Background: 1,25-Dihydroxyvitamin D3 [1,25(OH)2D3], the active form of vitamin D3, is a potent immunomodulatory agent on several cell types such as monocytes and mesangial cells. Recruitment of inflammatory cells, as well as stimulation of resident cells and mesangial matrix accumulation are key features of various experimental and human glomerular diseases. Here we show that 1,25(OH)2D3 attenuates the morphologic and functional alterations in anti-Thy-1.1. nephritis, an experimental model of mesangial proliferative glomerulonephritis.
Methods: The anti-Thy-1.1 group (group I) comprised 24 rats that at day 0 received 0.5 mL of saline containing 400 microg of monoclonal antibodies (mAb) anti-Thy-1.1 IgG. The anti-Thy-1.1 treated with 1,25(OH)2D3 group (group II) were 24 rats given 1,25(OH)2D3 at the dose of 25 ng/100 g body wt/day, from day -3 to day 14. At day 0, the rats received 400 microg of anti-Thy-1.1 monoclonal IgG. The control group (group III) comprised 12 rats injected with vehicle alone; the control group treated with 1,25(OH)2D3 (group IV)-12 rats were given 1,25(OH)2D3 as in group II without mAb administration. Proteinuria and urinary interleukin-6 excretion were measured daily. Blood urea nitrogen and creatinine, creatinine clearance, calcium, and phosphate were measured at days 0, 4, 7, and 14. In addition to conventional periodic acid-Schiff staining, binding of anti-Thy-1.1 IgG and C3b complement fraction, His48- and ED1-positive cells were studied by immunofluorescence. Mesangial proliferation was studied by the proliferating cell nuclear antigen (PCNA) technique. Apoptosis was evaluated by the TUNEL assay.

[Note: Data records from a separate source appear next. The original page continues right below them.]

Lemma plan_reduction_residual rid intents entry intents' :
  entry ∈ ri_target_quantities i → plan_reduction i config rid intents entry = Ok intents' →
  intents' = intents ∨ ∃ o, intents' = intents ++ [o] ∧ residual o.
Proof.
  destruct entry as [symbol target]. intros Hin. unfold plan_reduction. cbv zeta. intros (u & Hu & H1)%bind_Ok_inv.
  apply raise_if_Ok_inv, orb_false_iff in Hu as [H0 _]. apply dltb_ge in H0. rewrite dval_d0 in H0.
  apply bind_Ok_inv in H1 as (q & Hq & H1). destruct (q <=? d0)%dec eqn:Eq; [injection H1 as <-; by left|right].
  apply dleb_gt in Eq. rewrite dval_d0 in Eq. destruct (dget symbol (ri_quotes i)) as [quote|]; [|done].
  apply bind_Ok_inv in H1 as (o & Ho & [= <-]). exists o. split; [done|].
  apply reduction_intent_fields in Ho as (Esym & Eside & Equ & Ec). exists target. rewrite Esym, Eside, Equ, Ec.
  do 5 (split; [done|]). destruct (Hgrid _ _ Hin) as (G1 & G2 & L). pose proof (dsub_exact k _ _ G1 G2 L) as Hx.
  pose proof (dquantize_source _ _ _ Hq Eq) as Hs. apply dquantize_down in Hq as (_ & _ & _ & Hle); [|done]. lra.
Qed.

Lemma reductions_residual r o : plan_target_quantity_sell_orders i config = Ok r → o ∈ po_intents r → residual o.
Proof.
  unfold plan_target_quantity_sell_orders. intros (u & _ & H1)%bind_Ok_inv. apply bind_Ok_inv in H1 as (rid & _ & H1).
  apply bind_Ok_inv in H1 as (intents & Hf & H1). apply bind_Ok_inv in H1 as (h & _ & [= <-]). cbn. revert o.
  revert Hf. apply (foldM_invariant (λ l, ∀ o, o ∈ l → residual o)); [|intros o Ho; inversion Ho].
  intros l entry l' Hin IH Hstep. apply elem_of_sorted in Hin.
  destruct (plan_reduction_residual _ _ _ _ Hin Hstep) as [->|(o1 & -> & Ho1)]; [done|].
  intros o [Ho|Ho%list_elem_of_singleton]%elem_of_app; [by apply IH|]. by rewrite Ho.
Qed.
End reductions.

(** Reductions only sell, and leave the target: with positions and targets on a common grid, each intent sells a positive
    quantity, at most the excess of the position over its target. *)
Theorem reductions_leave_target `{Digest} i config r o k target :
  common_grid i k → NoDup (ri_target_quantities i).*1 →
  plan_target_quantity_sell_orders i config = Ok r → o ∈ po_intents r → dget (qi_symbol o) (ri_target_quantities i) = Some target →
  qi_side o = SELL ∧ sell_only_class (qi_order_class o) = true ∧ (0 < dval (qi_quantity o))%Q ∧ (0 <= dval target)%Q
  ∧ (dval target + dval (qi_quantity o) <= dval (position_of (ri_current_positions i) (qi_symbol o)))%Q.
Proof.
  intros Hg Hnd Hr Ho Ht. destruct (reductions_residual i config k Hg r o Hr Ho) as (t & Hin & Hside & Hclass & Hq & H0 & Hle).
  apply (dget_elem _ _ _ Hnd) in Hin. rewrite Hin in Ht. injection Ht as ->. rewrite Hclass.
  unfold plan_target_quantity_sell_orders in Hr. apply bind_Ok_inv in Hr as (u & Hc & _). apply raise_if_Ok_inv in Hc. split_bool.
  split; [done|]. split; [by destruct (ri_order_class i)|]. done.
Qed.

(** ** Decisions *)

Section decisions.
Context `{Digest}.

(** What a validated decision promises about time. *)
Record point_in_time (d : Q1StrategyDecision) : Prop := {
  pit_cutoff : instant (sd_signal_data_cutoff d) <= instant (sd_scheduled_at d);
  pit_bars : ∀ r, r ∈ im_source_bars (sd_input_manifest d) → instant (pr_available_at r) <= instant (sd_signal_data_cutoff d);
  pit_quotes : ∀ r, r ∈ im_quotes (sd_input_manifest d) → instant (pr_available_at r) <= instant (sd_quote_as_of d);
  pit_known : instant (sd_quote_as_of d) <= instant (sd_decision_created_at d)
    ∧ instant (sd_portfolio_state_as_of d) <= instant (sd_decision_created_at d);
  pit_window : instant (sd_decision_created_at d) < instant (sd_valid_until d);
}.

Lemma existsb_late (t : datetime) l r :
  existsb (λ r, dt_lt t (pr_available_at r)) l = false → r ∈ l → instant (pr_available_at r) <= instant t.
Proof.
  intros He Hr. destruct (Z.le_gt_cases (instant (pr_available_at r)) (instant t)) as [|Hlt]; [done|]. exfalso.
  apply not_true_iff_false in He. apply He, existsb_exists. exists r. split; [by apply list_elem_of_In|].
  unfold dt_lt. by apply Z.ltb_lt.
Qed.

Lemma contract_point_in_time d : validate_point_in_time_contract d = Ok () → point_in_time d.
Proof.
  unfold validate_point_in_time_contract, invalid. cbv zeta. intros (u1 & H1 & Hr)%bind_Ok_inv. apply bind_Ok_inv in Hr as (u2 & H2 & Hr).
  apply bind_Ok_inv in Hr as (u3 & H3 & Hr). apply bind_Ok_inv in Hr as (u4 & H4 & Hr). apply bind_Ok_inv in Hr as (u5 & _ & Hr).
  apply bind_Ok_inv in Hr as (u6 & _ & Hr). apply bind_Ok_inv in Hr as (u7 & H7 & Hr). apply bind_Ok_inv in Hr as (u8 & H8 & _).
  apply raise_if_Ok_inv in H1, H2, H3, H4, H7, H8. unfold dt_lt, dt_le in H1, H2, H3, H4.
  split; [lia|by intros; eapply existsb_late|by intros; eapply existsb_late|lia|lia].
Qed.

(** The decision a build makes, before it is validated. *)
Lemma build_decision_inv i token attempt d :
  build_portfolio_decision i token attempt = Ok d →
  validate_Q1StrategyDecision d = Ok d ∧ sd_worker_fence_token d = token ∧ sd_cycle_attempt_count d = attempt
  ∧ sd_input_manifest d = di_input_manifest i ∧ canonical_hash (decision_content i) = Ok (sd_decision_hash d).
Proof.
  unfold build_portfolio_decision. intros (h & Hh & H1)%bind_Ok_inv. apply bind_Ok_inv in H1 as (id & Hid & H1).
  apply bind_Ok_inv in H1 as (c & Hcd & H1). set (d0 := Build_Q1StrategyDecision _ _ _ _ _ _ _ _ _ _ _ _ _ _ _ _ _ _ _) in H1.
  assert (d = d0) as ->; [|done].
  unfold validate_Q1StrategyDecision in H1. repeat apply bind_Ok_inv in H1 as (? & _ & H1). by injection H1.
Qed.

(** The same build by another worker, on another attempt. *)
Definition with_owner (token : string) (attempt : Z) (d : Q1StrategyDecision) : Q1StrategyDecision :=
  {| sd_versioned := sd_versioned d; sd_portfolio_decision_id := sd_portfolio_decision_id d; sd_run_id := sd_run_id d;
     sd_arm_id := sd_arm_id d; sd_source_cycle_id := sd_source_cycle_id d; sd_input_state_sequence := sd_input_state_sequence d;
     sd_decision_kind := sd_decision_kind d; sd_scheduled_at := sd_scheduled_at d; sd_signal_data_cutoff := sd_signal_data_cutoff d;
     sd_portfolio_state_as_of := sd_portfolio_state_as_of d; sd_quote_as_of := sd_quote_as_of d;
     sd_decision_created_at := sd_decision_created_at d; sd_valid_until := sd_valid_until d; sd_input_manifest := sd_input_manifest d;
     sd_target_weights := sd_target_weights d; sd_diagnostics := sd_diagnostics d; sd_worker_fence_token := token;
     sd_cycle_attempt_count := attempt; sd_decision_hash := sd_decision_hash d |}.

Lemma validate_with_owner token attempt d :
  1 <= attempt → validate_Q1StrategyDecision d = Ok d →
  validate_Q1StrategyDecision (with_owner token attempt d) = Ok (with_owner token attempt d).
Proof.
  intros Ha. unfold validate_Q1StrategyDecision. cbn [with_owner sd_versioned sd_input_state_sequence sd_scheduled_at
    sd_signal_data_cutoff sd_portfolio_state_as_of sd_quote_as_of sd_decision_created_at sd_valid_until sd_cycle_attempt_count].
  change (validate_point_in_time_contract (with_owner token attempt d)) with (validate_point_in_time_contract d).
  intros Hv. repeat (apply bind_Ok_inv in Hv as (? & ?E & Hv)).
  repeat match goal with E : ?m = Ok _ |- context [?m] => rewrite E; clear E; cbn [mbind res_bind] end.
  assert (attempt <? 1 = false) as -> by lia. cbn [invalid raise_if mbind res_bind].
  repeat match goal with E : ?m = Ok _ |- context [?m] => rewrite E; clear E; cbn [mbind res_bind] end. done.
Qed.

Lemma build_other_owner i token attempt d token' attempt' :
  1 <= attempt' → build_portfolio_decision i token attempt = Ok d →
  build_portfolio_decision i token' attempt' = Ok (with_owner token' attempt' d).
Proof.
  intros Ha Hb. destruct (build_decision_inv _ _ _ _ Hb) as (Hv & _). revert Hb. unfold build_portfolio_decision.
  intros (h & Hh & H1)%bind_Ok_inv. apply bind_Ok_inv in H1 as (id & Hid & H1). apply bind_Ok_inv in H1 as (c & Hcd & H1).
  rewrite Hh. cbn [mbind res_bind]. rewrite Hid. cbn [mbind res_bind]. rewrite Hcd. cbn [mbind res_bind].
  set (d0 := Build_Q1StrategyDecision _ _ _ _ _ _ _ _ _ _ _ _ _ _ _ _ _ _ _) in H1.
  assert (d = d0) as ->. { unfold validate_Q1StrategyDecision in H1. repeat apply bind_Ok_inv in H1 as (? & _ & H1). by injection H1. }
  by apply (validate_with_owner token' attempt' d0 Ha).
Qed.

(** Neither planner looks at the owner of a decision. *)
Definition normal_inputs_with (i : NormalPlanInputs) (d : Q1StrategyDecision) : NormalPlanInputs :=
  {| ni_decision := d; ni_turnover := ni_turnover i; ni_positions := ni_positions i; ni_settled_cash_usd := ni_settled_cash_usd i;
     ni_quotes := ni_quotes i; ni_source_cycle_id := ni_source_cycle_id i; ni_input_state_sequence := ni_input_state_sequence i;
     ni_valid_until := ni_valid_until i |}.

Lemma plan_normal_owner i config d token attempt :
  plan_normal_orders (normal_inputs_with i (with_owner token attempt d)) config = plan_normal_orders (normal_inputs_with i d) config.
Proof. reflexivity. Qed.
End decisions.

(** A reclaimed cycle repeats itself: another worker, on a later attempt, builds a decision with the same identity and content
    hash and plans the same orders, since the lease and the retry count are not among the hashed inputs. *)
Theorem reclaimed_cycle_same_orders `{Digest} i token attempt d token' attempt' n config :
  build_portfolio_decision i token attempt = Ok d → 1 <= attempt' →
  ∃ d', build_portfolio_decision i token' attempt' = Ok d'
    ∧ sd_worker_fence_token d' = token' ∧ sd_cycle_attempt_count d' = attempt'
    ∧ sd_portfolio_decision_id d' = sd_portfolio_decision_id d ∧ sd_decision_hash d' = sd_decision_hash d
    ∧ risk_approval_id d' = risk_approval_id d
    ∧ plan_normal_orders (normal_inputs_with n d') config = plan_normal_orders (normal_inputs_with n d) config.
Proof. intros Hb Ha. exists (with_owner token' attempt' d). split; [by apply (build_other_owner i token attempt)|]. done. Qed.

(** A decision is built from the past: its bars were available at the signal cutoff, its quotes when they were taken, the
    portfolio state and the quotes precede the decision, and the decision precedes its expiry. *)
Theorem decision_point_in_time `{Digest} i token attempt d :
  build_portfolio_decision i token attempt = Ok d → point_in_time d ∧ canonical_hash (decision_content i) = Ok (sd_decision_hash d).
Proof.
  intros (Hv & _ & _ & _ & Hh)%build_decision_inv. split; [|exact Hh]. apply contract_point_in_time.
  unfold validate_Q1StrategyDecision in Hv. repeat apply bind_Ok_inv in Hv as ([] & ?H & Hv). assumption.
Qed.

(** A rebalancing whose orders are all below the minimum cannot be planned: the hash of the plan is taken over the omitted
    orders themselves, which have no canonical form, and the planner raises. *)
Theorem omitted_rebalance_unplannable `{Digest} i config :
  tz_aware (ni_valid_until i) = true → instant (ni_valid_until i) = instant (sd_valid_until (ni_decision i)) →
  (0 <= dval (ni_settled_cash_usd i))%Q →
  tr_decision_kind (ni_turnover i) = "NO_EXECUTABLE_ORDERS" → tr_omitted_orders (ni_turnover i) ≠ [] →
  plan_normal_orders i config = raise CanonicalizationError "Unsupported canonical type".
Proof.
  intros Hz Ht Hs Hk Ho. unfold plan_normal_orders, require_aware_utc. rewrite Hz, Ht, Z.eqb_refl, Hk. cbn [raise_if negb mbind res_bind].
  assert ((ni_settled_cash_usd i <? d0)%dec = false) as -> by (apply dltb_ge; by rewrite dval_d0).
  cbn [raise_if mbind res_bind String.prefix Ascii.ascii_dec]. destruct (tr_omitted_orders (ni_turnover i)) as [|o l]; [done|]. reflexivity.
Qed.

Results: The anti-Thy-1.1 treated with 1,25(OH)2D3 group versus the anti-Thy-1.1 alone group showed a significant reduction in urinary protein (at day 7, 424 +/- 228 vs. 66 +/- 30 mg/mg urinary creatinine, P = 0.02) and interleukin-6 excretion (at day 3, 537 +/- 360 pg/mL vs. 110 +/- 34 pg/mg urinary creatinine, P = 0.015), reduced glomerular diameters (at day 7, 283 +/- 38 vs. 261 +/- 48 microm, P < 0.01), decreased neutrophil (at day 4, 20 +/- 12 His48-positive cells/glomerulus vs. 3.7 +/- 1.3 His48-positive cells/glomerulus, P < 0.001), and monocyte accumulation (day 7, 4.9 +/- 2.9 ED1-positive cells/glomerulus vs. 2.8 +/- 2.9 ED1-positive cells/glomerulus, P < 0.05), and attenuated glomerular cells proliferation (day 7, 13 +/- 3.2 PCNA-positive cells/glomerulus vs. 9.4 +/- 3 PCNA-positive cells/glomerulus, P < 0.01). Apoptosis showed a biphasic behavior with an early peak at day 4 in the anti-Thy-1.1 group (2.3 +/- 2.2 TUNEL-positive cells/glom) related to cellular lysis and a late peak at day 14 related to the recovery phase.
Conclusions: 1,25(OH)2D3 can reduce glomerular hypercellularity, inflammatory infiltration in anti-Thy-1.1 nephritis, preserving the apoptotic response of the reparative phase.